The semiconductor, comprised of silicon is a very small material product which conducts electricity and is found in products such as computers, cellphones, appliances, and medical equipment. Recently both individual companies and representative ETFs have been moving up the ranks in various SIA reports. For example, within ETF Sectors, and under the US Equity Specialty report you will see that the 4 top ranked names all come from the semiconductor space. One of these, the iShares PHLX Semiconductor ETF (SOXX) seeks to track the investment results of an index comprised of US equities in the semiconductor sector. These US companies that design, manufacture, and distribute semiconductors include names such as Intel, Texas Instruments, Qualcomm, Nvidia, and Broadcom. Historically seen as a volatile sector, since the beginning of the year, this index is up nearly 40%.
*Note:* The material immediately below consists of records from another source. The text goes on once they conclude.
(* ===== verification/Service.v ===== *)
(** * Service: the router on the configuration the process serves

    Composes [Process] with [Router]: [dispatch] resolves relays and upstreams from the registry,
    which the provider tasks replace while requests are answered, so that the two lookups of one
    request may read two snapshots. *)

From S2P Require Import Prelude Text Json Url Model Layout Resolver Store Seal Prog Effects RefreshHandle Rotation Requests Jwt Web Flows Grants RotationSafety Router Secrets Providers Process Scenario.
#[local] Open Scope string_scope.
#[local] Open Scope prog_scope.

Section Service.
Context {U : UrlLib} {L : PathLayout} {J : JsonLib} {HL : HeaderLib} {F : FormLib}.
Context {SH : Sha256} {SH2 : Sha2} {B : Base64} {BS : Base64Std} {JW : JwtLib}.
Context {PF : Postcard FlowEnvelope} {PC : Postcard CodeEnvelope}.
Context {PH : Postcard OpenedHandle} {PR : Postcard HandleRecord} {PS : Postcard StoredResponse}.

(** ** The configuration of a process *)

Record Deployment := {
  d_providers : list ConfigProvider;
  d_options : RedirectOptions;
  d_lambda : option Duration;
  d_bounds : nat * nat * nat;     (* pages, passes and rounds of the unrolled loops *)
}.

(** The states the tasks of a deployment reach. *)
Definition reaches (d : Deployment) (w : world) : Prop :=
  let '(pages, passes, rounds) := d_bounds d in
  exists ts, reachable handle (fun _ _ => False)
    (world_new (length (d_providers d)),
     tasks (d_providers d) (d_options d) (d_lambda d) pages passes rounds) (w, ts).

(** The snapshots that requests are answered from, and those they were answered from first. *)
Definition serves (d : Deployment) (s : ProviderSnapshot) : Prop :=
  exists w, reaches d w /\ is_Some (served w) /\ registry w = s.
Definition serves_first (d : Deployment) (s : ProviderSnapshot) : Prop :=
  exists w, reaches d w /\ served w = Some s.

(** Each lookup of a run was answered by a registry that was served, not always the same. *)
Definition resolved (P : ProviderSnapshot -> Prop) (c : {e : reff & rans e}) : Prop :=
  match c with
  | existT (ResolveRelay key) a => exists s, P s /\ a = resolve_relay s key
  | existT (ResolveUpstream key) a => exists s, P s /\ a = resolve_upstream s key
  | _ => True
  end.

Definition resolved_by (P : ProviderSnapshot -> Prop) (l : call_log rans) : Prop := Forall (resolved P) l.

Lemma serves_valid d s : Forall LawfulProvider (d_providers d) -> serves d s -> ValidSnapshot s.
Proof.
  intros Hl (w & Hw & _ & <-). unfold reaches in Hw. destruct (d_bounds d) as [[pages passes] rounds].
  destruct Hw as [ts Hw]. by destruct (process_inv _ _ _ _ _ _ _ _ Hl Hw).
Qed.

Lemma serves_first_permitted d s :
  Forall LawfulProvider (d_providers d) -> serves_first d s -> permitted_by (d_options d) s.
Proof.
  intros Hl (w & Hw & Hs). unfold reaches in Hw. destruct (d_bounds d) as [[pages passes] rounds].
  destruct Hw as [ts Hw]. destruct (process_inv _ _ _ _ _ _ _ _ Hl Hw) as [_ _ Hp].
  by destruct (Hp s Hs) as (_ & Hpb & _).
Qed.

(** ** Requests *)

Section Requests.
Context (d : Deployment) (cfg : RelayConfig).

(** What [dispatch_callback] does with an upstream that is valid. *)
Definition on_callback (request : HttpIn) (u : Upstream) : rio Resp :=
  match in_method request with
  | GET =>
      match parse_callback_request (in_query request) with
      | Ok q => callback cfg u q
      | Err _ => Ret (bare 400)
      end
  | _ => Ret (bare 405)
  end.

(** A request for a relay, on a relay looked up in [s]. *)
Definition answered_for (request : HttpIn) (e : Endpoint) (l : call_log rans) (resp : Resp)
    (s : ProviderSnapshot) (r : Relay) : Prop :=
  Model.validate r = Ok tt /\ is_Some (upstreams s !! relay_upstream r)
  /\ (redirect cfg = d_options d -> serves_first d s -> validate_for r (redirect cfg) = Ok tt)
  /\ exists s', serves d s' /\
     match upstreams s' !! relay_upstream r with
     | Some u =>
         validate_upstream u = Ok tt
         /\ if is_ok (validate_for r (redirect cfg)) then runs (handle_endpoint cfg request e r u) (drop 2 l) resp
            else resp = endpoint_error e 500 "server_error" "relay configuration is invalid"
     | None => s' <> s /\ resp = endpoint_error e 500 "server_error" "relay upstream is unavailable"
     end.

Lemma callback_configured request key l resp :
  Forall LawfulProvider (d_providers d) -> resolved_by (serves d) l ->
  runs (dispatch_callback cfg request key) l resp ->
  exists s, serves d s /\
    match upstreams s !! key with
    | Some u => validate_upstream u = Ok tt /\ runs (on_callback request u) (tail l) resp
    | None => resp = bare 404
    end.
Proof.
  intros Hl Hres (a & l' & -> & Hr). apply Forall_cons in Hres as [(s & Hs & ->) _].
  exists s. split; [done|]. simpl in Hr. destruct (upstreams s !! key) as [u|] eqn:Hu; [|by destruct Hr].
  pose proof (valid_upstreams _ (serves_valid _ _ Hl Hs) _ _ Hu) as Hv. rewrite Hv in Hr. done.
Qed.

Lemma relay_configured request e key l resp :
  Forall LawfulProvider (d_providers d) -> resolved_by (serves d) l ->
  runs (dispatch_relay cfg request e key) l resp ->
  exists s, serves d s /\
    match relays s !! key with
    | Some r => answered_for request e l resp s r
    | None => resp = endpoint_error e 404 "invalid_request" "unknown relay"
    end.
Proof.
  intros Hl Hres (a & l1 & -> & Hr). apply Forall_cons in Hres as [(s & Hs & ->) Hres].
  exists s. split; [done|]. simpl in Hr. destruct (relays s !! key) as [r|] eqn:Hrel; [|by destruct Hr].
  destruct Hr as (a & l2 & -> & Hr). apply Forall_cons in Hres as [(s' & Hs' & ->) _].
  pose proof (serves_valid _ _ Hl Hs) as Hv. pose proof (serves_valid _ _ Hl Hs') as Hv'.
  pose proof (valid_refs _ Hv _ _ Hrel) as Hup. simpl in Hr.
  split; [by apply (valid_relays _ Hv key)|]. split; [done|]. split.
  { intros -> Hf. by apply (serves_first_permitted d s Hl Hf key). }
  exists s'. split; [done|]. destruct (upstreams s' !! relay_upstream r) as [u|] eqn:Hu.
  - split; [by apply (valid_upstreams _ Hv' _ _ Hu)|]. destruct (is_ok _); [done|]. by destruct Hr.
  - destruct Hr as [_ ->]. split; [|done]. intros ->. rewrite Hu in Hup. by destruct Hup.
Qed.

(** ** Properties *)

(** C27: requests see valid configuration only. While lawful providers publish and the process
    replaces its registry, whatever a request asks and however its lookups fall between the
    replacements: an unknown key is answered 404; a callback is handled at an upstream that is
    valid; any other endpoint is handled with a relay that is valid and with its upstream, which is
    valid too. A configuration error is answered in two cases only: the registry was replaced
    between the two lookups and the new one no longer has the upstream, or the relay does not pass
    the router's redirect options, which never happens to a relay of the configuration the process
    started with when the router has the options the process checked. *)
Theorem requests_see_valid_configuration request l resp :
  Forall LawfulProvider (d_providers d) -> resolved_by (serves d) l ->
  runs (dispatch cfg request) l resp ->
  match route cfg (in_path request) with
  | None => resp = bare 404 /\ l = []
  | Some (Callback, key) =>
      exists s, serves d s /\
        match upstreams s !! key with
        | Some u => validate_upstream u = Ok tt /\ runs (on_callback request u) (tail l) resp
        | None => resp = bare 404
        end
  | Some (e, key) =>
      exists s, serves d s /\
        match relays s !! key with
        | Some r => answered_for request e l resp s r
        | None => resp = endpoint_error e 404 "invalid_request" "unknown relay"
        end
  end.
Proof.
  intros Hl Hres. unfold dispatch. destruct (route cfg (in_path request)) as [[e key]|].
  - destruct e; [|by apply callback_configured|..]; by apply relay_configured.
  - by intros [-> ->].
Qed.
End Requests.
End Service.

(** ** The scenario's relay, published by a provider *)

Module ServiceExample.
Import PlainUrl PlainSeal PlainCodec PlainForm RotationSafety.Example Scenario.Scenario.

Definition published_snapshot : ProviderSnapshot := {|
  upstreams := {[up_key upstream := upstream]};
  relays := {[relay_key relay := relay]};
|}.

Definition fixed_provider : ConfigProvider := {|
  provider_name := "fixed";
  load _ := Ret (Some (Ok published_snapshot));
  run _ _ := _ <- call (Send published_snapshot) ;; Ret (Stopped (Ok tt));
|}.

Lemma published_valid : ValidSnapshot published_snapshot.
Proof. apply validate_snapshot_ok. vm_compute. reflexivity. Qed.

#[export] Instance fixed_lawful : LawfulProvider fixed_provider.
Proof.
  split; simpl.
  - intros _ l s [_ [= ->]]. exact published_valid.
  - intros _ _. split; [exact published_valid|done].
Qed.

Definition deployment : Deployment := {|
  d_providers := [fixed_provider]; d_options := redirect_options_default; d_lambda := None;
  d_bounds := (1, 1, 2)%nat;
|}.

(** The provider publishes; then the main task serves. *)
Definition service_world : option (result unit string * Process.world) :=
  '(_, w) ← Prog.run (ProcessExample.step 0) (provider_task fixed_provider 1 1) (world_new 1);
  Prog.run (ProcessExample.step 1) (serve (d_providers deployment) (d_options deployment) None 1 2) w.

Definition current : ProviderSnapshot :=
  match service_world with Some (_, w) => registry w | None => snapshot_default end.

Lemma current_served : serves deployment current.
Proof.
  assert (match service_world with Some (_, w) => bool_decide (is_Some (served w)) | None => false end = true) as Hok
    by (vm_compute; reflexivity).
  unfold current. destruct service_world as [[r2 w2]|] eqn:H2; [|done]. unfold service_world in H2.
  apply bind_Some in H2 as ([r1 w1] & H1 & H2). apply bool_decide_eq_true in Hok.
  exists w2. split; [|done]. eexists. etrans.
  - eapply (run_reachable (ProcessExample.step 0)); [apply ProcessExample.step_handle|exact H1|done].
  - eapply (run_reachable (ProcessExample.step 1)); [apply ProcessExample.step_handle|exact H2|done].
Qed.

(** A preflight request at the token endpoint of the relay. *)
Definition preflight_request : HttpIn := {|
  in_method := OPTIONS; in_path := "/oauth/relay/app/token"; in_query := None; in_headers := []; in_body := None;
|}.

Example preflight_route : route cfg (in_path preflight_request) = Some (Token, relay_key relay).
Proof. vm_compute. reflexivity. Qed.

Definition lookups : call_log rans := [
  logged (ResolveRelay (relay_key relay)) (Ok (Some relay));
  logged (ResolveUpstream (up_key upstream)) (Ok (Some upstream)) ].

Lemma lookups_resolved : resolved_by (serves deployment) lookups.
Proof.
  assert (resolve_relay current (relay_key relay) = Ok (Some relay)) as Hr by reflexivity.
  assert (resolve_upstream current (up_key upstream) = Ok (Some upstream)) as Hu by reflexivity.
  repeat constructor; exists current; (split; [exact current_served|by symmetry]).
Qed.

Lemma requests_see_valid_configuration_witness : exists s r,
  serves deployment s /\ relays s !! relay_key relay = Some r
  /\ answered_for deployment cfg preflight_request Token lookups (preflight cfg relay []) s r.
Proof.
  assert (runs (dispatch cfg preflight_request) lookups (preflight cfg relay [])) as Hruns
    by (exists (Ok (Some relay)), (tail lookups); split; [reflexivity|];
        exists (Ok (Some upstream)), []; split; [reflexivity|]; split; reflexivity).
  assert (Forall LawfulProvider (d_providers deployment)) as Hl by (constructor; [exact fixed_lawful|constructor]).
  pose proof (requests_see_valid_configuration deployment cfg _ _ _ Hl lookups_resolved Hruns) as H.
  rewrite preflight_route in H. destruct H as (s & Hs & H). exists s.
  destruct (relays s !! relay_key relay) as [r|]; [by exists r|].
  exfalso. vm_compute in H. discriminate H.
Defined.
End ServiceExample.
In the past, some analysts watch this sector as a possible leading indicator for economic growth. Whether the reliability of this sector's movements are just as fallible as the Doctor Copper gauge, the recent high correlation with the broad North American markets are uncanny.

From the chart you can see that this index has been in a strong uptrend for nearly 4 years. Hitting new all-time highs this month, SOXX is closing in on resistance at $112 and beyond that at around the $125 mark. Support currently sits at $100 and then lower at around $85. With an SMAX of 10, we are seeing near-term strength against all of the asset classes.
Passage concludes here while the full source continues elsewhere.